Unfortunately, just a few months into his first year in the White House, Joe Biden reversed the work that Trump did to secure the southern border, rescinding the “Remain in Mexico” policy and halting the construction of the border wall with an executive order, effectively causing a massive border crisis.

According to the U.S. Customs and Border Protection (CPB), a record-high of 1.7 million illegal migrants were caught at the border this year, and that number is expected to pass 2 million by the end of December. By contrast, only 400,000 arrests were made at the border when Trump was in office.

In December, RSBN took a tour of the Arizona border wall that President Trump built during his time in office

The Pandemic

Perhaps most obviously, Biden’s approach to “handling” the coronavirus pandemic has been diametrically different than his predecessor.

In 2020, President Trump swiftly acted to close international travel from China into the United States when the coronavirus was first revealed to have originated in Wuhan. Trump also developed the coronavirus vaccines with his unprecedented vaccine-manufacturing initiative called Operation Warp Speed.

While running for president in 2020, Joe Biden told Americans that the so-called “Trump vaccines” were developed too quickly. However, in a total reversal of his stance, Biden has relentlessly pushed for unconstitutional and tyrannical coronavirus vaccine mandates across the nation, threatening Americans’ jobs, livelihoods, and their ability to travel if they do not comply with his dogmatic edicts.

“During my administration,” President Trump told Fox News host Sean Hannity in October, “everybody wanted the vaccine. There was nobody saying, ‘Oh gee, I don’t want to take it.’ Now they say that, and that’s because they don’t trust the Biden administration.”

However, there is an alarming difference in the coronavirus death toll under President Trump versus Joe Biden.

Alarmingly, the coronavirus death toll in 2020 under President Trump peaked at 383,343 deaths, according to data from Johns Hopkins. But, throughout Joe Biden’s first year in office, the U.S. Covid death toll has surpassed 800,000 in 2021, the highest of any country, as shared by the Washington Examiner.

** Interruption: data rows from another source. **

(** C3: the whole way of a paused workflow: once its checkpoint is saved, any
    node that holds the record resumes it on request, whatever rows that node
    had, provided every task has a step number and a capability that fit their
    columns: the workflow runs there with the saved graph, every task of the
    graph has a row of its step there, and no other row of the node changes.  If
    no two tasks share a step, the row of a task is completed or failed where the
    task was, and pending for every other status (paused, skipped or running
    tasks, and those without a name, start over). *)
Theorem resume_elsewhere new_mid race kp author wid d reason cur vars refl t n cp n' h m up clock desk now (b : db T) :
  uuid_ok wid → dag_inv d → Forall uuids_ok (nodes d) →
  save sha256 new_mid race kp author (from_dag wid d reason cur vars refl t) n = Ok (cp, n') →
  cp_content_hash cp = Some h → h ∉ omap Crdt.content_hash (Crdt.records n ++ race) →
  (∀ r, Crdt._fetch_by_hash h n' = Some r → Crdt._fetch_by_hash h m = Some r) →
  h ≠ "" → length (py_chars h) ≤ 200 → Forall (restorable py_hash) (nodes d) →
  ∃ o b' w, resume_workflow py_hash new_id wid h None up clock desk m now b = Ok (o, b') ∧
    ro_restored_dag o = d ∧ wfs b' = <[wid := w]> (wfs b) ∧ wr_status w = Approval.RUNNING ∧
    wr_dag w = cp_dag_snapshot cp ∧
    Forall (λ x, ∃ step i, _step_number py_hash (node_id x) = Ok step ∧
      tasks_by_step wid (tasks b') step = Some i ∧
      (distinct_steps d → tr_status <$> tasks b' !! i = Some (resumed_status x))) (nodes d) ∧
    (distinct_steps d → ∀ i r, tasks b !! i = Some r →
       (tr_workflow r = wid → Ok (tr_step r) ∉ map (λ x, _step_number py_hash (node_id x)) (nodes d)) →
       tasks b' !! i = Some r).
Proof.
  intros Hu Hinv Huu Hs Hh Hfresh Hm Hne Hlen Hres.
  destruct (saved_loads sha256 _ _ _ _ _ _ _ _ _ _ _ now _ _ _ _ _ Hu Hinv Huu Hs Hh Hfresh Hm) as [Hload Hdag].
  assert (∃ cp0, cp = with_hash (Some h) cp0 ∧ cp0 = from_dag wid d reason cur vars refl t) as (cp0&Hcp&Hcp0).
  { unfold save in Hs. apply res_bind_Ok in Hs as (p&_&[= <- _]). eexists. split; [|done].
    change (Crdt.content_hash p.1 = Some h) in Hh. by rewrite Hh. }
  assert (cp_workflow_id cp = wid) as Hwid by (by rewrite Hcp, Hcp0).
  assert (NoDup (map node_id (nodes d))) as Hnn.
  { destruct Hinv as ((Hwf&_&_)&_&_). rewrite wf_map_node_id by done. apply (wf_keys d Hwf). }
  destruct (buckets_of_dag wid d reason cur vars refl t Hnn) as (bucket&Hb&Hst).
  assert (_bucket_statuses cp = Ok bucket) as Hb' by (by rewrite Hcp, Hcp0).
  destruct (restore_total cp "" "federation" (FInt 100) now b d bucket Hdag Hb' Hres) as (o&b'&Hr&Ho).
  pose proof (restore_settles _ _ _ _ _ _ _ _ _ Hr Hb') as Hall. rewrite Ho, Hwid in Hall.
  pose proof (restore_rows _ _ _ _ _ _ _ _ Hr) as Hrows. rewrite Ho, Hwid in Hrows.
  pose proof (restore_Ok _ _ _ _ _ _ _ _ Hr) as (_&_&_&w&_&_&_&_&_&Hw&Hrun&Hdg&_). rewrite Hwid in Hw.
  exists o, b', w. split; [|split_and!; [done..| |by intros Hnd; apply Hall]].
  - by eapply resume_accepts.
  - apply Forall_forall. intros x Hx. rewrite Forall_forall in Hrows. destruct (Hrows x Hx) as (step&i&Hsx&Hi).
    exists step, i. split_and!; [done..|]. intros Hnd. destruct (Hall Hnd) as [Hset _].
    rewrite Forall_forall in Hset. destruct (Hset x Hx) as (step'&i'&Hsx'&Hi'&Ht). assert (step' = step) as -> by congruence.
    assert (i' = i) as -> by congruence. rewrite Ht. f_equal. by apply Hst.
Qed.
End restoring.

In Joe Biden’s own words during an October 2020 presidential debate, “[If] you hear nothing else I say tonight, hear this. Anyone who … is responsible for that many deaths should not remain as president of the United States of America.” By his own omission, Biden himself is not fit to remain in office.

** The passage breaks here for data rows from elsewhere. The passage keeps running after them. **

Definition _compute_percentile (id : uuid) (st : evolution) : spec_float :=
  match avg_composite (scores_of id st) with
  | None => f_of_Z 50
  | Some my_avg =>
      let scored := remove_dups (map sc_agent (ev_scores st)) in
      if (length scored <=? 1)%nat then f_of_Z 50
      else
        let lower := filter (λ a, match avg_composite (scores_of a st) with Some x => f_lt x my_avg | None => false end = true) scored in
        f_mul (f_div (f_of_nat (length lower)) (f_of_nat (length scored))) (f_of_Z 100)
  end.

Record AgentEvolution := {
  current_composite : spec_float;
  percentile : spec_float;
  trend_7d : spec_float;
  dimensions : ScoreInput;
  total_scored_tasks : nat;
}.

Definition get_agent_evolution (now : Z) (id : uuid) (st : evolution) : res agent_exn AgentEvolution :=
  _ <~ res_of_option Agents.NotFoundError (find_agent (ev_agents st) id);
  let mine := scores_of id st in
  let month := within (now - days 30) None mine in
  let dim (f : ScoreInput → spec_float) := f_round 4 (f_or (avg (map (λ r, f (sc_scores r)) month)) (f_of_Z 0)) in
  let recent_avg := f_or (avg_composite (within (now - days 7) None mine)) (f_of_Z 0) in
  let previous_avg := f_or (avg_composite (within (now - days 14) (Some (now - days 7)) mine)) recent_avg in
  Ok {| current_composite := f_round 4 (f_or (avg_composite month) (f_of_Z 0));
        percentile := f_round 1 (_compute_percentile id st);
        trend_7d := f_round 4 (f_sub recent_avg previous_avg);
        dimensions := {| quality := dim quality; speed := dim speed; cost_efficiency := dim cost_efficiency;
                         consistency := dim consistency; reliability := dim reliability |};
        total_scored_tasks := length month |}.

Record AgentRanking := {
  rank : nat;
  rk_agent : Agent;
  composite_score : spec_float;
  delta_from_previous : spec_float;
  total_tasks : nat;
}.

Definition ranked (capability : string) (a : Agent) : bool :=
  (bool_decide (status a = AgentStatus.ACTIVE) || bool_decide (status a = AgentStatus.DEGRADED)) &&
  (String.eqb capability "" || bool_decide (capability ∈ capabilities a)).

(** Best average first; an agent without scores counts as 0. *)
Definition get_rankings (now : Z) (limit : nat) (capability : string) (st : evolution) : list AgentRanking :=
  let coalesced a := default (f_of_Z 0) (avg_composite (scores_of (agent_id a) st)) in
  let rows := take limit (sort_by (λ a b, f_lt (coalesced b) (coalesced a))
                            (filter (λ a, ranked capability a = true) (ev_agents st))) in
  imap (λ i a,
    let current_avg := f_or (avg_composite (scores_of (agent_id a) st)) (f_of_Z 0) in
    let prev_avg := avg_composite (filter (λ r, sc_created r < now - days 7) (scores_of (agent_id a) st)) in
    {| rank := S i; rk_agent := a; composite_score := f_round 4 current_avg;
       delta_from_previous := f_round 4 (f_sub current_avg (f_or prev_avg current_avg));
       total_tasks := length (scores_of (agent_id a) st) |}) rows.

(** ** Promotion and demotion *)

Definition qualify (st : evolution) (a : Agent) : option (Agent * spec_float) :=
  let rs := scores_of (agent_id a) st in
  if bool_decide (status a = AgentStatus.ACTIVE) && (3 <=? length rs)%nat then pair a <$> avg_composite rs else None.

(** Highest average first *)
Definition qualified (st : evolution) : list (Agent * spec_float) :=
  sort_by (λ x y, f_lt y.2 x.2) (omap (qualify st) (ev_agents st)).

(** [int(n * (1 - percentile / 100))] *)
Definition share (n : nat) (p : Z) : res py_exn Z :=
  py_int (VFloat (f_mul (f_of_nat n) (f_sub f1 (percent p)))).

Definition with_level (a : Agent) (l : Z) : Agent := {|
  agent_id := agent_id a; name := name a; description := description a; capabilities := capabilities a;
  supported_tools := supported_tools a; cost_profile := cost_profile a; latency_profile := latency_profile a;
  trust_score := trust_score a; version := version a; safety_level := l; status := status a;
  health_check_url := health_check_url a; last_health_check := last_health_check a; metadata_ := metadata_ a |}.

(** One pass over the rows: what is promoted, and what is demoted *)
Definition promotes (threshold : spec_float) (r : Agent * spec_float) : bool :=
  f_ge r.2 threshold && (safety_level r.1 <? 10).

Definition demotes (promote_threshold demote_threshold : spec_float) (r : Agent * spec_float) : bool :=
  negb (promotes promote_threshold r) && f_le r.2 demote_threshold && (1 <? safety_level r.1).

Definition bump (ids : list uuid) (by_ : Z) (a : Agent) : Agent :=
  if bool_decide (agent_id a ∈ ids) then with_level a (safety_level a + by_) else a.

Inductive promote_exn := IndexError | Raises (e : py_exn).

(** The names promoted and demoted, and the new state *)
Definition promote_demote_agents (st : evolution) : res promote_exn (list string * list string * evolution) :=
  let rows := qualified st in
  let n := length rows in
  if (n <? 5)%nat then Ok ([], [], st)
  else
    up <~ res_catch (share n PROMOTE_PERCENTILE) (λ e, Err (Raises e));
    down <~ res_catch (share n DEMOTE_PERCENTILE) (λ e, Err (Raises e));
    let composites := map snd rows in
    promote_threshold <~ res_of_option IndexError (composites !! Z.to_nat (Z.max 0 up));
    demote_threshold <~ res_of_option IndexError (composites !! Z.to_nat (Z.min (Z.of_nat n - 1) down));
    let promoted := List.filter (promotes promote_threshold) rows in
    let demoted := List.filter (demotes promote_threshold demote_threshold) rows in
    let ids rs := map (λ r : Agent * spec_float, agent_id r.1) rs in
    Ok (map (λ r, name r.1) promoted, map (λ r, name r.1) demoted,
        {| ev_agents := map (bump (ids demoted) (-1)) (map (bump (ids promoted) 1) (ev_agents st));
           ev_scores := ev_scores st; ev_rankings := ev_rankings st |}).
End averages.

(** ** Who is moved *)

(** How many of the qualified agents have a higher average, and how many a lower
    one *)
Definition above (rows : list (Agent * spec_float)) (x : spec_float) : nat := length (List.filter (λ r, f_lt x r.2) rows).
Definition below (rows : list (Agent * spec_float)) (x : spec_float) : nat := length (List.filter (λ r, f_lt r.2 x) rows).

(** The change of level that the ranks give: up for the best tenth, else down for
    the worst tenth, both rounded up, within 1 and 10 *)
Definition deserved (rows : list (Agent * spec_float)) (a : Agent) (x : spec_float) : Z :=
  let margin := ((length rows - 1) / 10)%nat in
  if (length rows <? 5)%nat then 0
  else if (above rows x <=? margin)%nat && (safety_level a <? 10) then 1
  else if (below rows x <=? margin)%nat && (1 <? safety_level a) then -1
  else 0.

Definition level_change (avg : list spec_float → option spec_float) (st : evolution) (a : Agent) : Z :=
  match qualify avg st a with Some (_, x) => deserved (qualified avg st) a x | None => 0 end.

Definition level_ok (a : Agent) : Prop := 1 <= safety_level a <= 10.

(** The two shares, in doubles, are the exact ones. *)
Definition shares_exact (n : nat) : Prop :=
  share n PROMOTE_PERCENTILE = Ok ((Z.of_nat n - 1) / 10) ∧
  share n DEMOTE_PERCENTILE = Ok (Z.of_nat n - 1 - (Z.of_nat n - 1) / 10).

Definition shares_check (n : nat) : bool :=
  let part c := py_int (VFloat (f_mul (f_of_nat n) c)) in
  match part (S754_finite false 7205759403792792 (-56)), part (S754_finite false 8106479329266893 (-53)) with
  | Ok up, Ok down => (up =? (Z.of_nat n - 1) / 10) && (down =? Z.of_nat n - 1 - (Z.of_nat n - 1) / 10)
  | _, _ => false
  end.

Lemma shares_computed : forallb shares_check (seq 5 396) = true.
Proof. vm_compute. reflexivity. Qed.

Lemma shares_ok n : (5 <= n <= 400)%nat → shares_exact n.
Proof.
  intros Hn. pose proof shares_computed as Hc. rewrite forallb_forall in Hc. specialize (Hc n ltac:(apply in_seq; lia)).
  unfold shares_exact, share, shares_check in *.
  assert (f_sub f1 (percent PROMOTE_PERCENTILE) = S754_finite false 7205759403792792 (-56)) as -> by (vm_compute; reflexivity).
  assert (f_sub f1 (percent DEMOTE_PERCENTILE) = S754_finite false 8106479329266893 (-53)) as -> by (vm_compute; reflexivity).
  destruct (py_int _) as [up|], (py_int _) as [down|]; try done.
  apply andb_true_iff in Hc as [->%Z.eqb_eq ->%Z.eqb_eq]. done.
Qed.

(** Against the row at a position of a list that falls, counting is comparing. *)
Section ranks.
Context (rows : list (Agent * spec_float)).
Context (Hnum : ∀ r, r ∈ rows → is_nan r.2 = false).
Context (Hsorted : StronglySorted (λ a b : Agent * spec_float, f_lt a.2 b.2 = false) rows).

Lemma rank_split i r :
  rows !! i = Some r →
  ∃ before after, rows = before ++ r :: after ∧ length before = i ∧
    (∀ y, y ∈ before → f_le r.2 y.2 = true) ∧ (∀ y, y ∈ after → f_le y.2 r.2 = true).
Proof.
  intros Hr. exists (take i rows), (drop (S i) rows). pose proof (take_drop_middle _ _ _ Hr) as E.
  assert (∀ y z, y ∈ rows → z ∈ rows → f_lt y.2 z.2 = false → f_le z.2 y.2 = true) as Hle.
  { intros y z Hy Hz. rewrite f_lt_le by auto. by intros ?%negb_false_iff. }
  assert (r ∈ rows) as Hin by (by eapply list_elem_of_lookup_2).
  rewrite <-E in Hsorted. split_and!; [done|apply length_take_le; apply lookup_lt_Some in Hr; lia| |].
  - intros y Hy. apply Hle; [rewrite <-E; set_solver|done|]. eapply (StronglySorted_app_1_elem_of _ _ _ y r Hsorted); [done|left].
  - intros y Hy. apply Hle; [done|rewrite <-E; set_solver|].
    apply StronglySorted_app_1_r, StronglySorted_inv in Hsorted as [_ Hall]. rewrite Forall_forall in Hall. by apply Hall.
Qed.

Lemma above_rank i r x : rows !! i = Some r → is_nan x = false → f_ge x r.2 = (above rows x <=? i)%nat.
Proof.
  intros Hr Hx. assert (is_nan r.2 = false) as Hrn by (eapply Hnum, list_elem_of_lookup_2, Hr).
  destruct (rank_split i r Hr) as (before & after & E & Hi & Hb & Ha). unfold above.
  assert (∀ y, y ∈ rows → is_nan y.2 = false) as Hn by auto. rewrite E, List.filter_app, length_app in *.
  change (f_ge x r.2) with (f_le r.2 x). destruct (f_le r.2 x) eqn:Hc; symmetry.
  - rewrite (filter_none _ (r :: after)).
    + apply Nat.leb_le. cbn. pose proof (List.filter_length_le (λ r0, f_lt x r0.2) before). lia.
    + intros y Hy. rewrite f_lt_le by (try done; apply Hn; set_solver).
      apply negb_false_iff. apply elem_of_cons in Hy as [->|Hy]; [done|]. by eapply f_le_trans; [apply Ha|].
  - apply Nat.leb_gt. rewrite (filter_all _ before).
    + cbn. rewrite f_lt_le, Hc by done. cbn. lia.
    + intros y Hy. rewrite f_lt_le by (try done; apply Hn; set_solver).
      apply negb_true_iff, not_true_iff_false. intros Hyx. rewrite (f_le_trans r.2 y.2 x) in Hc; [done|by apply Hb|done].
Qed.

Lemma below_rank i r x : rows !! i = Some r → is_nan x = false → f_le x r.2 = (below rows x <=? length rows - 1 - i)%nat.
Proof.
  intros Hr Hx. assert (is_nan r.2 = false) as Hrn by (eapply Hnum, list_elem_of_lookup_2, Hr).
  destruct (rank_split i r Hr) as (before & after & E & Hi & Hb & Ha). unfold below.
  assert (∀ y, y ∈ rows → is_nan y.2 = false) as Hn by auto. rewrite E, List.filter_app, !length_app in *. cbn [length].
  destruct (f_le x r.2) eqn:Hc; symmetry.
  - rewrite (filter_none _ before).
    + apply Nat.leb_le. cbn. rewrite f_lt_le, Hc by done. cbn. pose proof (List.filter_length_le (λ r0, f_lt r0.2 x) after). lia.
    + intros y Hy. rewrite f_lt_le by (try done; apply Hn; set_solver).
      apply negb_false_iff. by eapply f_le_trans; [|apply Hb].
  - apply Nat.leb_gt. rewrite (filter_all _ (r :: after)); [cbn; lia|].
    intros y Hy. rewrite f_lt_le by (try done; apply Hn; set_solver). apply negb_true_iff, not_true_iff_false.
    intros Hyx. apply elem_of_cons in Hy as [->|Hy]; [congruence|]. rewrite (f_le_trans x y.2 r.2) in Hc; [done|done|by apply Ha].
Qed.
End ranks.

(** ** The theorem *)

Section promotion.
Context (avg : list spec_float → option spec_float) (st : evolution).
Context (Hids : NoDup (map agent_id (ev_agents st))).
Context (Hnum : ∀ a r, a ∈ ev_agents st → qualify avg st a = Some r → is_nan r.2 = false).

Lemma qualify_agent a r : qualify avg st a = Some r → r.1 = a.
Proof. unfold qualify. destruct (_ && _); [|done]. by intros (x&_&->)%fmap_Some. Qed.

Lemma elem_of_qualified r : r ∈ qualified avg st ↔ r.1 ∈ ev_agents st ∧ qualify avg st r.1 = Some r.
Proof.
  unfold qualified. rewrite sort_by_perm, list_elem_of_omap. split.
  - intros (a&Ha&E). by rewrite (qualify_agent a r E).
  - intros [Ha E]. by exists r.1.
Qed.

Lemma qualified_num r : r ∈ qualified avg st → is_nan r.2 = false.
Proof. intros [Ha E]%elem_of_qualified. eauto. Qed.

Lemma qualified_sorted : StronglySorted (λ a b : Agent * spec_float, f_lt a.2 b.2 = false) (qualified avg st).
Proof.
  unfold qualified. apply (sort_by_sorted _ (λ r : Agent * spec_float, is_nan r.2 = false)).
  - intros a b Ha Hb. rewrite !f_lt_le by done. intros H%negb_true_iff. apply negb_false_iff.
    destruct (f_le_total a.2 b.2 Ha Hb); congruence.
  - intros a b c Ha Hb Hc. rewrite !f_lt_le, !negb_false_iff by done. intros H1 H2. by eapply f_le_trans.
  - apply Forall_forall. intros r (a&Ha&E)%list_elem_of_omap. eauto.
Qed.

Biden stating that anyone responsible for “that many” deaths should not remain president. During his first year in office, Joe Biden oversaw the deaths of more than 800,000 Americans with Covid

A Grim Year

For many Americans, President Donald Trump’s spectacularly strong and unflinching policies, compared to the dreadful, failing, and depressing administrative initiatives from Joe Biden and the Democrats, brings sadness and frustration.

Where Trump soared, Biden has fallen. Where Trump secured us, Biden has weakened us. Where Trump provided relief, Biden has provided burden.

Most Americans likely now realize the startling untruth of Biden’s so-called “moderate” political approach as he continues to push radical, communistic policy on a nationwide level, and are no doubt longing for a return to President Trump’s America First Policies.

In 2024, perhaps, Americans will have a chance to do exactly that if the 45th president throws his hat into the presidential ring one last time.